Menurut pendapat madzhab Syafi’i, waktu melontar jamrah adalah dari tergelincirnya matahari (zawal) hingga matahari terbenam (ghurub). Jika seseorang melewatkan melontar jamrah pada hari itu, dia bisa menggantinya di hari-hari berikutnya. Oleh karena itu, waktu melontar jamrah pada hari-hari Tasyrik adalah sampai matahari terbenam setiap harinya. Jika seseorang menunda lontaran pada satu hari, termasuk lontaran jamrah aqabah, hingga hari-hari berikutnya, tetap dianggap sebagai melontar Jamrah yang statusnya ada’.
Penjelasan ini juga diperkuat oleh Imam an-Nawawi yang menyatakan bahwa jika seseorang melewatkan melontar dan tidak menggantinya hingga berakhirnya hari Tasyrik, maka dia wajib membayar dam.
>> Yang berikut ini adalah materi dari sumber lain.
(* ===== verification/ReviewMerge.v ===== *)
(** * How a pull request leaves the watcher

    entrypoints/pr_review_watcher/main.py: the gates of the fleet's own merge,
    the merge, the rebase of a conflicting branch, the pass that fixes concerns,
    and the closing that first puts the task back in its queue. *)
From S2P Require Import Prelude PyStr PyData TextLines PolicyModels BoardIssues TaskParser Verdict ReviewWorld ReviewText.
From Stdlib Require Import Ascii.

Definition MAX_REBASE_ATTEMPTS : Z := 3.
Definition REBASE_GRACE_SECONDS : Z := 120.
Definition MAX_REQUEUES : Z := 3.
Definition REVIEWER_VERDICT_STATUS_CONTEXT : string := "reviewer-verdict".

(** [(v or {}).get(k)]. *)
Definition sub_get (v : jval) (k : string) : res jval :=
  match jor v (JObj []) with
  | JObj l => Ok (obj_get l k)
  | _ => Raise (OtherError "object has no attribute 'get'")
  end.
(** [for x in (v or [])]. *)
Definition items_of (v : jval) : res (list jval) :=
  match jor v (JList []) with
  | JList l => Ok l
  | JObj l => Ok (map (fun kv => JStr (fst kv)) l)
  | JStr s => Ok (map (fun c => JStr (String c "")) (String.list_ascii_of_string s))
  | _ => Raise (TypeError "object is not iterable")
  end.
(** The members of a set. *)
Definition hashed (v : jval) : res jval :=
  match v with
  | JList _ => Raise (TypeError "unhashable type: 'list'")
  | JObj _ => Raise (TypeError "unhashable type: 'dict'")
  | _ => Ok v
  end.

(** The required contexts of a protected branch, and whether admins are bound. *)
Definition check_context (check : jval) : res (option jval) :=
  match check with
  | JObj l => if jtruthy (obj_get l "context") then v <-? hashed (obj_get l "context") ;; Ok (Some v) else Ok None
  | _ => Ok None
  end.
Definition protection_contexts (protection : jval) : res (list jval) :=
  rsc <-? sub_get protection "required_status_checks" ;;
  listed <-? sub_get rsc "contexts" ;;
  listed <-? items_of listed ;;
  contexts <-? mapM hashed listed ;;
  checks <-? sub_get rsc "checks" ;;
  checks <-? items_of checks ;;
  more <-? mapM check_context checks ;;
  Ok (contexts ++ omap id more).
Definition protection_sufficient (protection : jval) : res bool :=
  contexts <-? protection_contexts protection ;;
  admins <-? sub_get protection "enforce_admins" ;;
  enabled <-? sub_get admins "enabled" ;;
  Ok (existsb (fun v => jeq_str v REVIEWER_VERDICT_STATUS_CONTEXT) contexts && jtruthy enabled).

(** A label of the pull request that acknowledges the risk. *)
Definition acked (lab : jval) : res bool :=
  match lab with
  | JObj l => match default (JStr "") (od_get "name" l) with
              | JStr name => Ok (startswith name "risk-reviewed")
              | _ => Raise (OtherError "object has no attribute 'startswith'")
              end
  | v => Ok (startswith (jtext v) "risk-reviewed")
  end.
Fixpoint any_acked (labels : list jval) : res bool :=
  match labels with
  | [] => Ok false
  | lab :: rest => a <-? acked lab ;; if a : bool then Ok true else any_acked rest
  end.

Section Merge.
Context (env : review_env) (settings : ReviewSettings) (slug sp : string) (pr_data : dict).

(** ** The gates of a merge *)

Definition branch_protection_ok (base_branch : string) : RM bool :=
  if negb (rvs_require_branch_protection settings) then se_ret true
  else
    answer <<- se_try (v <<- gh slug (re_protection env) (Protection base_branch) ;; se_ret (Some v)) (fun _ => se_ret None) ;;
    match answer with
    | None => se_ret false
    | Some protection => if negb (jtruthy protection) then se_ret false else se_lift (protection_sufficient protection)
    end.

Definition sensitive_path_ack_ok : RM bool :=
  if negb (rvs_require_sensitive_path_ack settings) then se_ret true
  else
    labels <<- se_lift (items_of (dget pr_data "labels")) ;;
    ack <<- se_lift (any_acked labels) ;;
    if ack : bool then se_ret true
    else
      files <<- se_try (fs <<- list_pr_files env slug ;; se_ret (Some fs)) (fun _ => se_ret None) ;;
      se_ret (match files with
              | None => true
              | Some fs => negb (list_truthy (sensitive_paths_in_diff fs sensitive_path_patterns))
              end).

(** How many parents the head has, when the host tells. *)
Definition parent_count (head_sha : string) : RM (option Z) :=
  match re_parents env with
  | None => se_ret None
  | Some ask_parents =>
      se_try (v <<- gh slug ask_parents (Parents head_sha) ;;
              se_ret (match v with JInt n => Some n | _ => None end))
        (fun _ => se_ret None)
  end.
(* ===== verification/ReviewPhases.v ===== *)
(** * The second phase, and a poll

    entrypoints/pr_review_watcher/main.py: what a flagged pull request waits
    for, the review itself, and the sweep over the open pull requests of every
    repository. *)
From S2P Require Import Prelude PyStr PyData TextLines BoardIssues FenceSafety Verdict ReviewWorld ReviewText ReviewMerge ReviewCi ReviewVerdict.
From Stdlib Require Import Ascii.

Definition BACKEND_UNAVAILABLE_RESUME_S : Z := 3600.
Definition DIFF_LIMIT : nat := Z.to_nat 60000.
Definition STUCK_GREEN_ESCALATION_THRESHOLD : Z := 3.
Definition REVIEW_FALLBACK_MODELS (backend : string) : option string := od_get backend [("codex_cli", "codex")].

(** What stands for the diff of a pull request without one. *)
Definition NO_CONTENT_DIFF : string :=
  "(This pull request changes no files." +:+ nl +:+
  "It is a no-content change -- typically a merge that reconciles history" +:+ nl +:+
  "without moving content. Judge it on its title, description and commit" +:+ nl +:+
  "structure rather than on a diff.)" +:+ nl.

Section Phases.
Context (env : review_env) (settings : ReviewSettings) (slug sp : string) (pr_data : dict).

(** ** What a flagged pull request waits for *)

(** A head that moved by another's push starts afresh. *)
Definition reset_on_push : RM unit :=
  let sha := pr_head_sha pr_data in
  previous <<- st_text "last_concerns_head_sha" ;;
  last_fix <<- st_text "last_fix_push_sha" ;;
  n <<- st_counter "fix_attempts" ;;
  s <<- the_state ;;
  let unrecorded := (0 <? n)%Z && negb (bool_decide (is_Some (s !! "last_fix_pass_pushed"))) in
  let ours := (str_truthy last_fix && String.eqb sha last_fix) || unrecorded in
  if jtruthy (dget s "concerns_comment_id") && str_truthy sha && str_truthy previous && negb (String.eqb sha previous) && negb ours then
    _ <<- retract_flag env slug "superseded by new push — re-review resumed" ;;
    _ <<- st_count "fix_attempts" 0 ;;
    _ <<- st_pop "last_concerns_summary" ;;
    _ <<- st_pop "last_concerns_head_sha" ;;
    _ <<- st_pop "last_fix_pass_pushed" ;;
    _ <<- st_pop "last_fix_push_sha" ;;
    _ <<- st_pop "fix_strategy_level" ;;
    save_state env sp
  else se_ret tt.

(** Seconds from [since] to now reached [limit]. *)
Definition elapsed (since : datetime) (limit : Z) : RM bool :=
  t <<- now env ;; se_lift (d <-? dt_diff t since ;; Ok (seconds limit <=? d)%Z).
Lemma quiet_seq {A B} (m : RM A) (k : A -> RM B) : quiet P m -> (forall a, quiet P (k a)) -> quiet P (se_bind m k).
Proof.
  intros Hm Hk w. unfold se_bind. destruct (Hm w) as (Hn & cs & Hc & Hp). destruct (m w) as [w1 [a|e]]; cbn [fst] in *.
  - destruct (Hk a w1) as (Hn' & cs' & Hc' & Hp'). split; [congruence|]. exists (cs ++ cs').
    rewrite Hc', Hc, app_assoc. split; [done|]. by apply Forall_app.
  - eauto.
Qed.

Lemma quiet_try {A} (m : RM A) h : quiet P m -> (forall e, quiet P (h e)) -> quiet P (se_try m h).
Proof.
  intros Hm Hk w. unfold se_try. destruct (Hm w) as (Hn & cs & Hc & Hp). destruct (m w) as [w1 [a|e]]; cbn [fst] in *.
  - eauto.
  - destruct (Hk e w1) as (Hn' & cs' & Hc' & Hp'). split; [congruence|]. exists (cs ++ cs').
    rewrite Hc', Hc, app_assoc. split; [done|]. by apply Forall_app.
Qed.

Lemma quiet_set k v : is_identity k = false -> quiet P (st_set k v).
Proof.
  intros H. apply quiet_same. intros w. split; [done|]. by apply identity_insert.
Qed.
Lemma quiet_pop k : is_identity k = false -> quiet P (st_pop k).
Proof.
  intros H. apply quiet_same. intros w. split; [done|]. by apply identity_delete.
Qed.
Lemma quiet_default k v : is_identity k = false -> quiet P (st_default k v).
Proof.
  intros H. apply quiet_same. intros w. split; [done|]. unfold st_default, se_bind, the_state, se_get, put_state. cbn.
  destruct (rw_state w !! k); [done|]. by apply identity_insert.
Qed.
End Quiet.

(** Follow the structure of a computation. *)
Ltac quiet_step :=
  match goal with
  | |- quiet _ (se_bind _ _) => apply quiet_seq; [|intros ?]
  | |- quiet _ (se_try _ _) => apply quiet_try; [|intros ?]
  | |- quiet _ (rask _ _) => apply quiet_rask; [done]
  | |- quiet _ (se_ret _) => apply quiet_ret
  | |- quiet _ (se_lift _) => apply quiet_lift
  | |- quiet _ (se_get _) => apply quiet_get
  | |- quiet _ (rsee _) => apply quiet_see
  | |- quiet _ the_state => apply quiet_get
  | |- quiet _ pr_number => apply quiet_get
  | |- quiet _ ladder_level => apply quiet_get
  | |- quiet _ (now _) => apply quiet_see
  | |- quiet _ (st_get _) => apply quiet_get
  | |- quiet _ (st_truthy _) => apply quiet_get
  | |- quiet _ (st_counter _) => apply quiet_get
  | |- quiet _ (st_text _) => apply quiet_get
  | |- quiet _ (must_item _) => apply quiet_get
  | |- quiet _ (state_item _) => apply quiet_get
  | |- quiet _ (st_set _ _) => apply quiet_set; [done]
  | |- quiet _ (st_count _ _) => apply quiet_set; [done]
  | |- quiet _ (st_pop _) => apply quiet_pop; [done]
  | |- quiet _ (st_default _ _) => apply quiet_default; [done]
  | |- quiet _ (if ?b then _ else _) => destruct b eqn:?
  | |- quiet _ (match ?x with _ => _ end) => destruct x eqn:?
  | |- quiet _ (let _ := _ in _) => cbv zeta
  end.
Ltac quiet_auto := repeat (quiet_step || solve [eauto with review]).

(** ** What a computation leaves in the state *)

(** A predicate that only looks at the fields [ks], and at the state file. *)
Definition local (ks : list string) (I : review_world -> Prop) : Prop := forall w w',
  rw_disk w' = rw_disk w -> (forall x, x ∈ ks -> rw_state w' !! x = rw_state w !! x) -> I w -> I w'.

Section Preserved.
Context (ks : list string) (I : review_world -> Prop).
Hypothesis I_local : local ks I.

Lemma preserves_rask {A} (answer : list rcall -> res A) c : preserves I (rask answer c).
Proof. intros w. by apply I_local. Qed.
Lemma preserves_set x v : str_in x ks = false -> preserves I (st_set x v).
Proof.
  intros Hx%str_in_false w. apply I_local; [done|]. intros y Hy. cbn. rewrite lookup_insert_ne; [done|]. by intros ->.
Qed.
Lemma preserves_pop x : str_in x ks = false -> preserves I (st_pop x).
Proof.
  intros Hx%str_in_false w. apply I_local; [done|]. intros y Hy. cbn. rewrite lookup_delete_ne; [done|]. by intros ->.
Qed.
End Preserved.

Ltac preserve_step :=
  match goal with
  | |- preserves _ (se_bind _ _) => apply preserves_bind; [|intros ?]
  | |- preserves _ (se_try _ _) => apply preserves_try; [|intros ?]
  | |- preserves _ (rask _ _) => eapply preserves_rask; eassumption
  | |- preserves _ (st_set _ _) => eapply preserves_set; [eassumption | done]
  | |- preserves _ (st_count _ _) => eapply preserves_set; [eassumption | done]
  | |- preserves _ (st_pop _) => eapply preserves_pop; [eassumption | done]
  | |- preserves _ (if ?b then _ else _) => destruct b
  | |- preserves _ (match ?x with _ => _ end) => destruct x
  | |- preserves _ _ => by apply preserves_silent
  end.
Ltac preserve_auto := repeat (preserve_step || solve [eauto with review]).

(** ** The operations of the watcher *)

(** Calls that neither merge nor close nor delete, whatever else they do; and
    those that dispatch no pass either. *)
Definition mild (c : rcall) : Prop :=
  match c with
  | RC_gh _ _ (MergePr _) | RC_gh _ _ ClosePr | RC_gh _ _ (DeleteBranch _) => False
  | _ => True
  end.
Definition no_fix (c : rcall) : Prop := match c with RC_fix _ _ _ _ => False | _ => True end.
Definition tame (c : rcall) : Prop := mild c /\ no_fix c.

Lemma quiet_weaken {A} (P Q : rcall -> Prop) (m : RM A) : (forall c, P c -> Q c) -> quiet P m -> quiet Q m.
Proof. intros H Hm w. destruct (Hm w) as (? & cs & ? & ?). split; [done|]. exists cs. split; [done|]. by eapply Forall_impl. Qed.
Lemma tame_mild {A} (m : RM A) : quiet tame m -> quiet mild m.
Proof. apply quiet_weaken. by intros c []. Qed.
Lemma tame_no_fix {A} (m : RM A) : quiet tame m -> quiet no_fix m.
Proof. apply quiet_weaken. by intros c []. Qed.
#[export] Hint Resolve tame_mild tame_no_fix : review.


Section Tame.
Context (env : review_env) (settings : ReviewSettings) (slug sp : string) (pr_data : dict).

Lemma quiet_gh {A} (P : rcall -> Prop) (answer : list rcall -> res A) q :
  (forall n, P (RC_gh slug n q)) -> quiet P (gh slug answer q).
Proof. intros H. unfold gh. apply quiet_seq; [apply quiet_get|]. intros n. by apply quiet_rask. Qed.

Lemma save_state_tame : quiet tame (save_state env sp).
Proof.
  unfold save_state. apply quiet_seq; [apply quiet_see|]. intros t. apply quiet_seq; [by apply quiet_rask|].
  intros _. by apply quiet_same.
Qed.
Lemma unlink_state_tame : quiet tame (unlink_state env sp).
Proof. unfold unlink_state. apply quiet_seq; [by apply quiet_rask|]. intros _. by apply quiet_same. Qed.
Hint Resolve save_state_tame unlink_state_tame : review.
Jika yang ditinggalkan adalah tiga batu lontaran atau lebih, termasuk melontar pada hari-hari Tasyrik dan hari nahr (jamrah aqabah), maka dikenakan wajib membayar satu dam.
Dengan demikian, seseorang yang tidak melontar jamrah pada hari pertama (11 Dzulhijjah) atau kedua (12 Dzulhijjah) atau bahkan tidak melontar jamrah aqabah (10 Dzulhijjah) masih bisa melaksanakannya pada hari terakhir Tasyrik (13 Dzulhijjah) dengan status tetap ada’. Kewajiban membayar dam berlaku jika dia tidak menggantinya sampai berakhirnya hari Tasyrik.
Dalam praktiknya, jamaah haji yang mengalami udzur syar’i diperbolehkan mengakhirkan melontar jamarah dengan cara melontar Jamrah Sughra, Wustha, dan Kubra secara sempurna sebagai qadha lontaran untuk hari pertama. Setelah itu, jamaah kembali menuju posisi Jamrah Ula dan memulai lagi melontar tiga jamrah yang sama secara berturut-turut sebagai qadha untuk hari kedua. Kemudian, jamaah menyelesaikan lontaran untuk hari terakhir bagi yang nafar tsani.